Macrophage colony-stimulating factor (M-CSF) is a secreted cytokine that influences hematopoietic stem cells to differentiate into macrophages or other related cell types.30 In our studies, the normal L/S ratio of M-CSF was 1.6 and that of G-CSF 1.6.
IFN-γ, or type II interferon, is a cytokine that is critical for innate and adaptive immunity against viral and intracellular bacterial infections and for tumor control. IFN-γ is produced predominantly by natural killer (NK) and natural killer T (NKT) cells as part of the innate immune response, and by CD4 Th1 and CD8 cytotoxic T lymphocyte (CTL) effector T cells once antigen-specific immunity develops.31 In our studies, the normal L/S ratio was 0.15.
Matrix metallopeptidase 9 (MMP-9) is an enzyme involved in the breakdown of extracellular matrix in normal physiological processes, such as tissue remodeling, and metastasis. Most MMPs are secreted as inactive proproteins that are activated when cleaved by extracellular proteinases. They degrade type IV and V collagens.32 In our studies, the normal L/S ratio was 0.03.
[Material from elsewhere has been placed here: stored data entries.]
(** [NewObserver]; [Abs] reads the working directory. *)
Definition NewObserver {W} (Abs : string → M W string) (config : ObserverConfig) : M W (ObserverConfig * Observer) :=
  if decide (oc_Root config = "") then throw (errors_New "fsrecon: observer root is required")
  else if decide (oc_SymlinkPolicy config = FollowSymlinks) then
    throw (Sentinel ErrObserverFollowSymlinksUnsupported)
  else if decide (oc_HintBuffer config < 0 ∨ oc_MaxPendingHints config < 0 ∨ oc_DebounceWindow config < 0)%Z then
    throw (errors_New "fsrecon: invalid observer limits")
  else
    root ← Abs (oc_Root config);
    let root := Clean root in
    let nonzero n d := if decide (n = 0)%Z then d else n in
    mret (mkObserverConfig root (oc_Recursive config)
            (nonzero (oc_DebounceWindow config) (100 * 1000000)%Z)
            (nonzero (oc_HintBuffer config) 256%Z) (nonzero (oc_MaxPendingHints config) 10000%Z)
            (oc_Filter config) (oc_SymlinkPolicy config),
          mkObserver root ObserverCreated None [] [] ∅ false (mkHint "" HintPath HintNativeChange zeroTime)
            (mkObserverStats 0 0 0 0 0) false false).

(** ** Invariants *)

(** A hint tells the application to look at the path. *)
Definition covers (h : Hint) (p : string) : Prop :=
  hi_Path h = p ∨ (hi_Scope h = HintSubtree ∧ within (hi_Path h) p = true).

(** A hint for the path is waiting to be sent. *)
Definition owes (o : Observer) (p : string) : Prop :=
  ob_rootPending o = true ∨ is_Some (ob_pending o !! p).

Record ob_inv (o : Observer) : Prop := {
  oi_root : ob_rootPending o = true →
    ob_pending o = ∅ ∧ hi_Path (ob_rootHint o) = ob_root o ∧ hi_Scope (ob_rootHint o) = HintSubtree;
  oi_pending p h : ob_pending o !! p = Some h → hi_Path h = p
}.

Section invariants.
Context (config : ObserverConfig).

Lemma enqueue_inv h o : ob_inv o → ob_inv (enqueue config h o).
Proof.
  intros [Hr Hp]. unfold enqueue, escalateRootLocked. destruct (_ && _) eqn:E.
  { apply andb_true_iff in E as [E1%bool_decide_eq_true E2%bool_decide_eq_true]. destruct o; simpl in *.
    split; simpl; [by rewrite E1, E2|]. intros p h'. by rewrite lookup_empty. }
  destruct (ob_rootPending o) eqn:Erp; [by split; rewrite ?Erp|].
  destruct (ob_pending o !! hi_Path h) eqn:El; [by split; destruct o; simpl in *; rewrite ?Erp|].
  clear E. case_decide; destruct o; simpl in *; subst; split; simpl; try done; intros p h'.
  rewrite lookup_insert_Some. naive_solver.
Qed.

Lemma enqueue_keeps h o p : owes o p → owes (enqueue config h o) p.
Proof.
  unfold enqueue, owes, escalateRootLocked. intros Ho. destruct (_ && _); [by left; destruct o|].
  destruct (ob_rootPending o) eqn:Erp; [by left|]. destruct Ho as [?|Ho]; [done|].
  destruct (ob_pending o !! hi_Path h) eqn:El; [by right; destruct o|].
  case_decide; [by left; destruct o|]. right. destruct o; simpl in *. rewrite lookup_insert. by case_decide.
Qed.

Lemma enqueue_owes h o : owes (enqueue config h o) (hi_Path h).
Proof.
  unfold enqueue, owes, escalateRootLocked. destruct (_ && _); [by left; destruct o|].
  destruct (ob_rootPending o) eqn:Erp; [by left|].
  destruct (ob_pending o !! hi_Path h) eqn:El; [by right; destruct o; simpl in *; rewrite El|].
  case_decide; [by left; destruct o|]. right. destruct o; simpl in *. by rewrite lookup_insert_eq.
Qed.

(** *** Sending *)

Lemma trySend_fields h o :
  let '(sent, o') := trySend config h o in
  ob_rootPending o' = ob_rootPending o ∧ ob_pending o' = ob_pending o ∧ ob_rootHint o' = ob_rootHint o ∧
  ob_root o' = ob_root o ∧ ob_closed o' = ob_closed o ∧
  ob_hints o' = ob_hints o ++ (if sent then [h] else []).
Proof. unfold trySend. case_decide; destruct o; simpl; by rewrite ?app_nil_r. Qed.

(** The hints a loop over [order] sends, and what stays. *)
Lemma flush_pending_run order o :
  ob_rootPending o = false →
  ∃ n, let o' := flush_pending config order o in
    ob_hints o' = ob_hints o ++ take n order.*2 ∧
    ob_pending o' = foldr delete (ob_pending o) (take n order.*1) ∧ ob_rootPending o' = false ∧
    ob_root o' = ob_root o ∧
    ((Z.of_nat (length (ob_hints o) + length order) ≤ oc_HintBuffer config)%Z → n = length order).
Proof.
  revert o. induction order as [|[p h] order IH]; intros o Hr.
  { exists 0. simpl. by rewrite app_nil_r. }
  cbn [flush_pending]. pose proof (trySend_fields h o) as Hs. destruct (trySend config h o) as [sent o1] eqn:E.
  destruct Hs as (H1 & H2 & _ & H4 & _ & H6). destruct sent.
  - destruct (IH (set_ob_pending o1 (delete p (ob_pending o1)))) as (n & Hn1 & Hn2 & Hn3 & Hn4 & Hn5).
    { destruct o1; simpl in *; congruence. }
    cbv zeta in *. exists (S n). rewrite Hn1, Hn2, Hn3, Hn4.
    assert (ob_hints (set_ob_pending o1 (delete p (ob_pending o1))) = ob_hints o1 ∧
      ob_pending (set_ob_pending o1 (delete p (ob_pending o1))) = delete p (ob_pending o1) ∧
      ob_root (set_ob_pending o1 (delete p (ob_pending o1))) = ob_root o1) as (E1 & E2 & E3) by by destruct o1.
    rewrite E1, H6 in Hn5. rewrite E1, E2, E3, H6, H2, H4. cbn [fmap list_fmap take]. rewrite <-app_assoc.
    split_and!; [done| |done|done|].
    + clear. simpl. generalize (take n order.*1) as l. intros l. induction l as [|q l IH]; [done|]. cbn [foldr].
      by rewrite IH, delete_delete.
    + rewrite length_app in Hn5. simpl in *. intros Hle. rewrite Hn5; lia.
  - exists 0. cbn [take]. rewrite H6, H2, H1, H4. split_and!; try done.
    intros Hle. unfold trySend in E. case_decide; [done|]. simpl in Hle. lia.
Qed.

Lemma lookup_foldr_delete {A} (m : gmap string A) l p :
  foldr delete m l !! p = if decide (p ∈ l) then None else m !! p.
Proof.
  induction l as [|q l IH]; [done|]. cbn [foldr]. rewrite lookup_delete, IH.
  repeat case_decide; set_solver.
Qed.

(** A flush keeps a debt or pays it. *)
Lemma flush_owes order sent o p :
  ob_inv o → order ≡ₚ map_to_list (ob_pending o) → within (ob_root o) p = true →
  ob_hints (flush config order o) = ob_hints o ++ sent → owes o p →
  (owes (flush config order o) p ∨ ∃ h, h ∈ sent ∧ covers h p).
Proof.
  intros [Hroot Hpend] Hord Hin. unfold flush. destruct (ob_rootPending o) eqn:Hr.
  - pose proof (trySend_fields (ob_rootHint o) o) as Hs. destruct (trySend config (ob_rootHint o) o) as [[] o1].
    + destruct Hs as (_ & _ & _ & _ & _ & H6). intros Hh _. right. exists (ob_rootHint o).
      assert (ob_hints (set_ob_rootPending o1 false) = ob_hints o1) as E by by destruct o1.
      rewrite E, H6 in Hh. apply app_inv_head in Hh as <-. split; [set_solver|].
      destruct Hroot as (_ & Hpa & Hsc); [done|]. right. by rewrite Hpa.
    + destruct Hs as (H1 & _). intros _ _. left. left. congruence.
  - destruct (flush_pending_run order o Hr) as (n & H1 & H2 & _). intros Hh [?|[h Hh']]; [congruence|].
    unfold owes. rewrite H2, lookup_foldr_delete, H1 in *. apply app_inv_head in Hh as <-.
    case_decide as Hd; [|left; right; by rewrite Hh']. right.
    rewrite <-fmap_take in Hd. apply list_elem_of_fmap in Hd as ([q h'] & -> & Hq).
    exists h'. split; [rewrite <-fmap_take; apply list_elem_of_fmap; by exists (q, h')|].
    left. apply Hpend. apply elem_of_map_to_list. rewrite <-Hord.
    apply elem_of_take in Hq as (i & Hi & _). by eapply list_elem_of_lookup_2.
Qed.

(** The emitter does not see the watch tree. *)
Lemma flush_tree order o t : flush config order (set_ob_tree o t) = set_ob_tree (flush config order o) t.
Proof.
  assert (∀ h o, trySend config h (set_ob_tree o t) =
    ((trySend config h o).1, set_ob_tree (trySend config h o).2 t)) as Hs.
  { intros h [? ? ? ? ? ? ? ? ? ? ?]. unfold trySend. simpl. by case_decide. }
  unfold flush. assert (ob_rootPending (set_ob_tree o t) = ob_rootPending o ∧ ob_rootHint (set_ob_tree o t) = ob_rootHint o)
    as [-> ->] by by destruct o.
  destruct (ob_rootPending o).
  { rewrite Hs. destruct (trySend config (ob_rootHint o) o) as [[] o1]; [|done]. by destruct o1. }
  revert o. induction order as [|[p h] order IH]; intros o; [done|]. cbn [flush_pending]. rewrite Hs.
  destruct (trySend config h o) as [[] o1]; simpl; [|done].
  assert (set_ob_pending (set_ob_tree o1 t) (delete p (ob_pending (set_ob_tree o1 t))) =
    set_ob_tree (set_ob_pending o1 (delete p (ob_pending o1))) t) as -> by by destruct o1.
  apply IH.
Qed.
TIMP metallopeptidase inhibitor 1, also known as TIMP1, a tissue inhibitor of metalloproteinases is a glycoprotein that is expressed from the several tissues. In addition to its inhibitory role against most of the known MMPs, the encoded protein is able to promote cell proliferation in a wide range of cell types, and may also have an anti-apoptotic function.
TIMP metallopeptidase inhibitor 2 is thought to be a metastasis suppressor. In addition to an inhibitory role against metalloproteinases, it has a unique role among TIMP family members in its ability to suppress the proliferation of endothelial cells directly. It suppresses the proliferation of quiescent tissues in response to angiogenic factors, and by inhibiting protease activity in tissues undergoing remodeling of the extracellular matrix.33,34 In our studies, the normal L/S ratio was 2.5 and that of TIMP2 3.5.
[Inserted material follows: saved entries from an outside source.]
(* ===== verification/TrackerRun.v ===== *)
(** * The life cycle of a tracker: [Start], [run] and [Close] of tracker.go

    [run] is two goroutines: the collector, a [select] loop over native events,
    native errors, the quiet timer and the periodic ticker, and the worker that
    drains the dirty set and reconciles.  They are a transition relation whose
    states hold the locals of [run] and a program counter for each goroutine, so
    that the worker can run between any two steps of [addDirty].  A reconciliation
    or a scrub is two steps: taking [reconcileMu] and finding the tracker open, and
    the rest up to the unlocking; the other goroutines run in between.  The end of
    [run] is one step per deferred call and per section under a lock.  [integrityMu]
    is only taken by holders of [reconcileMu], so the two are one lock here. *)

From S2P Require Import Prelude GoPath DirtySet Types Store WatchTree Scanner Normalize Debounce Tracker Reconcile.
From S2P Require Import Frame MemoryStore ReconcileSpec ReconcileTree Integrity Locked.

(** ** Statistics *)

Definition upd_received (s : trackerStats) : trackerStats :=
  let '(mkStats a b c d e f g h i j k l) := s in mkStats (u64 (a + 1)) b c d e f g h i j k l.
Definition upd_coalesced (s : trackerStats) : trackerStats :=
  let '(mkStats a b c d e f g h i j k l) := s in mkStats a (u64 (b + 1)) c d e f g h i j k l.
Definition upd_dirtyPaths (n : Z) (s : trackerStats) : trackerStats :=
  let '(mkStats a b c d e f g h i j k l) := s in mkStats a b c d e f (u64 n) h i j k l.
Definition upd_overflows (s : trackerStats) : trackerStats :=
  let '(mkStats a b c d e f g h i j k l) := s in mkStats a b c d e f g h i j k (u64 (l + 1)).

(** ** The goroutines of [run] *)

(** What the collector does after [addDirty]. *)
Inductive continuation : Type := ThenTrigger | ThenWake.
#[export] Instance continuation_eq_dec : EqDecision continuation.
Proof. solve_decision. Defined.

(** The collector: at the [select]; in [addDirty] before [dirty.Add], before the
    stores of its result, and before [markDirty]; before the continuation; after
    the return; and in the deferred functions of [run]: after [closeBackend], in
    [stopFromContext] before the locks, before [wg.Done], and at the end. *)
Inductive collectorPC : Type :=
  | AtSelect
  | AtAdd (path : string) (k : continuation)
  | AtStore (changed : bool) (count : Z) (k : continuation)
  | AtMark (k : continuation)
  | AtContinue (k : continuation)
  | Returned
  | AtStop
  | AtCloseChannels
  | AtWgDone
  | Stopped.
#[export] Instance collectorPC_eq_dec : EqDecision collectorPC.
Proof. solve_decision. Defined.

(** The worker: at its [select]; in [reconcileScopesAfterHint] before the lock, with
    the lock, and before [sendError]; after the return. *)
Inductive workerPC : Type :=
  | Waiting
  | Reconciling (scopes : list string)
  | Holding (scopes : list string)
  | Reporting (err : error)
  | WorkerDone.

(** Who holds [reconcileMu]: the worker, or the application in [Reconcile] or
    [Scrub]. *)
Inductive owner : Type := TheWorker | InReconcile | InScrub.
#[export] Instance owner_eq_dec : EqDecision owner.
Proof. solve_decision. Defined.

(** [rn_done]: the context is cancelled.  [rn_wake]: the token in [reconcileWake].
    [rn_events] and [rn_errors]: the native channels are not nil.  [rn_mu]: the
    holder of [reconcileMu]. *)
Record Run (St : Type) : Type := mkRun {
  rn_tracker : Tracker St;
  rn_dirty : Set_;
  rn_wake : bool;
  rn_quiet : Timer;
  rn_collector : collectorPC;
  rn_worker : workerPC;
  rn_stoppedReported : bool;
  rn_events : bool;
  rn_errors : bool;
  rn_done : bool;
  rn_mu : option owner
}.
Arguments mkRun {_}.
Arguments rn_tracker {_}.
Arguments rn_dirty {_}.
Arguments rn_wake {_}.
Arguments rn_quiet {_}.
Arguments rn_collector {_}.
Arguments rn_worker {_}.
Arguments rn_stoppedReported {_}.
Arguments rn_events {_}.
Arguments rn_errors {_}.
Arguments rn_done {_}.
Arguments rn_mu {_}.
Stem Cell Factor (also known as SCF, kit-ligand, KL, or steel factor) is a cytokine that binds to the c-Kit receptor. Soluble and transmembrane SCF is produced by fibroblasts and endothelial cells.35 In our studies, the normal L/S ratio was 2.25.
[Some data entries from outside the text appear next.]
(** The goroutine of [pump]: before [Start], at its [select], in its deferred
    calls, and after its return. *)
Inductive pumpPC : Type :=
  | NotStarted
  | AtSelect
  | AtCloseNative
  | AtCloseOutputs
  | AtDone
  | Finished.

(** A call of [Close] after it has set [closed]: before [closeNative], in
    [wg.Wait], before [closeOutputs], and returned. *)
Inductive closerPC : Type :=
  | InCloseNative
  | InWait (err : option error)
  | InCloseOutputs (err : option error)
  | CloseReturned (err : option error).

#[global] Instance pumpPC_eq_dec : EqDecision pumpPC.
Proof. solve_decision. Defined.
#[global] Instance closerPC_eq_dec : EqDecision closerPC.
Proof. solve_decision. Defined.

Record Backend (Wt : Type) : Type := mkBackend {
  be_buffer : Z;
  be_events : chan RawEvent;
  be_errors : chan error;
  be_watcher : option Wt;
  be_started : bool;
  be_closed : bool;
  be_nativeCloseOnce : bool;
  be_outputCloseOnce : bool;
  be_pump : pumpPC;
  be_closers : list closerPC
}.
Arguments mkBackend {_}.
Arguments be_buffer {_}.
Arguments be_events {_}.
Arguments be_errors {_}.
Arguments be_watcher {_}.
Arguments be_started {_}.
Arguments be_closed {_}.
Arguments be_nativeCloseOnce {_}.
Arguments be_outputCloseOnce {_}.
Arguments be_pump {_}.
Arguments be_closers {_}.

Section setters.
Context {Wt : Type}.
Definition set_be_events (b : Backend Wt) x : Backend Wt :=
  let '(mkBackend bu _ er wt st cl n o p cs) := b in mkBackend bu x er wt st cl n o p cs.
Definition set_be_errors (b : Backend Wt) x : Backend Wt :=
  let '(mkBackend bu ev _ wt st cl n o p cs) := b in mkBackend bu ev x wt st cl n o p cs.
Definition set_be_native (b : Backend Wt) x : Backend Wt :=
  let '(mkBackend bu ev er wt st cl _ o p cs) := b in mkBackend bu ev er wt st cl x o p cs.
Definition set_be_pump (b : Backend Wt) x : Backend Wt :=
  let '(mkBackend bu ev er wt st cl n o _ cs) := b in mkBackend bu ev er wt st cl n o x cs.
Definition set_be_closers (b : Backend Wt) x : Backend Wt :=
  let '(mkBackend bu ev er wt st cl n o p _) := b in mkBackend bu ev er wt st cl n o p x.
End setters.

Definition New {Wt} (buffer : Z) : Backend Wt :=
  let buffer := if decide (buffer = 0)%Z then DefaultBuffer else buffer in
  mkBackend buffer (mkChan buffer [] false) (mkChan 16 [] false) None false false false false NotStarted [].

(** An event of the library: its name and the bits of its operation. *)
Record nativeEvent : Type := mkNative {
  ne_Name : string;
  ne_Create : bool;
  ne_Write : bool;
  ne_Remove : bool;
  ne_Rename : bool;
  ne_Chmod : bool
}.

(** [strconv.Quote]; runes above ASCII are taken to be printable. *)
Definition hex_digit (n : nat) : ascii :=
  ascii_of_nat (if decide (n < 10) then 48 + n else 87 + n).
Definition quote_char (c : ascii) : string :=
  let n := nat_of_ascii c in
  if decide (n = 34) then String "\" (String "034" "")
  else if decide (n = 92) then "\\"
  else if decide (n = 7) then "\a"
  else if decide (n = 8) then "\b"
  else if decide (n = 9) then "\t"
  else if decide (n = 10) then "\n"
  else if decide (n = 11) then "\v"
  else if decide (n = 12) then "\f"
  else if decide (n = 13) then "\r"
  else if decide (n < 32 ∨ n = 127) then String "\" (String "x" (String (hex_digit (n / 16)) (String (hex_digit (n mod 16)) "")))
  else String c "".
Fixpoint quote_chars (s : string) : string :=
  match s with EmptyString => "" | String c s' => quote_char c +:+ quote_chars s' end.
Definition Quote (s : string) : string := String "034" (quote_chars s +:+ String "034" "").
BLC (CXCL13), also known as a B lymphocyte chemoattractant, elicits its effects by interacting with chemokine receptor CXCR5. CXCL13 and its receptor CXCR5 control the organization of B cells within follicles of lymphoid tissues and is expressed highly in the liver, spleen, lymph nodes, and gut of humans.36 In our studies, the normal L/S ratio was 1.0.
The generally higher concentrations of humoral factors in normal lymph compared with serum raise the question of which tissue cells contribute to the level of lymph cytokines, chemokines, and growth factors, and how these humoral factors may regulate metabolism and proliferation of tissues keratinocytes, fibroblasts, lymphatic and blood endothelial, recirculating immune and lymph node cells.37,38
Conclusions
Taken together, lymph drained from normal human leg tissues contains an array of regulatory proteins originating from plasma but also produced locally by parenchymal, endothelial, and migrating immune cells. The concentration of most of these proteins is higher than in serum. Only few are represented at levels below 50% of those of plasma. Generally, high concentrations of cytokines, chemokines, growth factors, and enzymes point to the autonomous regulation of growth and metabolic processes, with only partial contribution by factors supplied from plasma. Knowledge of how the regulatory proteins work at the tissue level is still limited. Culturing tissue cells in lymph, its natural environment, would give more insight into the tissue processes.
Author Disclosure Statement
No competing financial interests exist.
This work was supported by grant No. NN404 113139 from the National Center of Science, Poland.